(TASK DETAILS)
Could you find each line of the data below that contains the word "Record" and copy those lines?
╭─ EXTRACTED MATERIAL
(* ===== verification/Runtime.v ===== *)
(** * Transient runtime registries

    Models [crates/server/src/runtime/resource_arbiter.rs],
    [reservation_registry.rs] and [presence.rs]: in-memory maps behind a mutex,
    each method one critical section. [acquire] and [release] take two locks in
    turn, but a [ReservationId] is only known to anyone once [acquire] has
    returned it, so no other call can observe the state in between. *)

From stdpp Require Import prelude gmap strings.
From Stdlib Require Import Strings.Byte NArith.
From S2P Require Import Prelude.
From S2P Require Import Endpoint.

(** ** Machine integers *)

Definition u64_max : N := 18446744073709551615.

(** [u64::checked_add]. *)
Definition checked_add (x y : N) : option N :=
  if (x + y <=? u64_max)%N then Some (x + y)%N else None.

Lemma checked_add_Some x y z : checked_add x y = Some z ↔ z = (x + y)%N ∧ (x + y ≤ u64_max)%N.
Proof.
  unfold checked_add. destruct (N.leb_spec (x + y) u64_max); split.
  - intros [= <-]. done.
  - by intros [-> _].
  - done.
  - lia.
Qed.

Lemma checked_add_None x y : checked_add x y = None ↔ (u64_max < x + y)%N.
Proof. unfold checked_add. destruct (N.leb_spec (x + y) u64_max); split; done || lia. Qed.

(** ** [TechnicalResourceArbiter] *)

Module Arbiter.
Abbreviation ResourceKind := str.
Abbreviation ReservationId := N.

Record ResourceClaim : Type := { rc_kind : ResourceKind; rc_quantity : N }.

Inductive InsufficientCapacity : Type := InsufficientCapacity_.

Record TechnicalResourceArbiter : Type := {
  ra_capacities : gmap ResourceKind N;
  ra_reserved : gmap ResourceKind N;
  ra_reservations : gmap ReservationId (list ResourceClaim);
  ra_next_id : N;
}.

Definition new (capacities : gmap ResourceKind N) : TechnicalResourceArbiter :=
  {| ra_capacities := capacities; ra_reserved := ∅; ra_reservations := ∅; ra_next_id := 1 |}.

(** [map.get(kind).copied().unwrap_or(0)]. *)
Definition tally (m : gmap ResourceKind N) (k : ResourceKind) : N := default 0%N (m !! k).

(** The loop that merges same-kind claims. *)
Fixpoint merge_claims (claims : list ResourceClaim) (requested : gmap ResourceKind N)
  : option (gmap ResourceKind N) :=
  match claims with
  | [] => Some requested
  | claim :: rest =>
      entry ← checked_add (tally requested (rc_kind claim)) (rc_quantity claim);
      merge_claims rest (<[rc_kind claim := entry]> requested)
  end.

(** The validation loop over the merged request, which builds [new_totals]. *)
Fixpoint validate (capacities reserved : gmap ResourceKind N)
    (requested : list (ResourceKind * N)) (new_totals : gmap ResourceKind N)
  : option (gmap ResourceKind N) :=
  match requested with
  | [] => Some new_totals
  | (kind, quantity) :: rest =>
      new_total ← checked_add (tally reserved kind) quantity;
      if (tally capacities kind <? new_total)%N then None
      else validate capacities reserved rest (<[kind := new_total]> new_totals)
  end.

(** [new_totals ∪ reserved] is the loop [reserved.insert(kind, new_total)];
    [fetch_add] wraps. *)
Definition acquire (a : TechnicalResourceArbiter) (claims : list ResourceClaim)
  : TechnicalResourceArbiter * result InsufficientCapacity ReservationId :=
  match merge_claims claims ∅ with
  | None => (a, Err InsufficientCapacity_)
  | Some requested =>
      match validate (ra_capacities a) (ra_reserved a) (map_to_list requested) ∅ with
      | None => (a, Err InsufficientCapacity_)
      | Some new_totals =>
          let id := ra_next_id a in
          ({| ra_capacities := ra_capacities a;
              ra_reserved := new_totals ∪ ra_reserved a;
              ra_reservations := <[id := claims]> (ra_reservations a);
              ra_next_id := (id + 1) mod (u64_max + 1) |}, Ok id)
      end
  end.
╰─
(SOLUTION TO THIS EXERCISE)
Record ResourceClaim : Type := { rc_kind : ResourceKind; rc_quantity : N }.
Record TechnicalResourceArbiter : Type := {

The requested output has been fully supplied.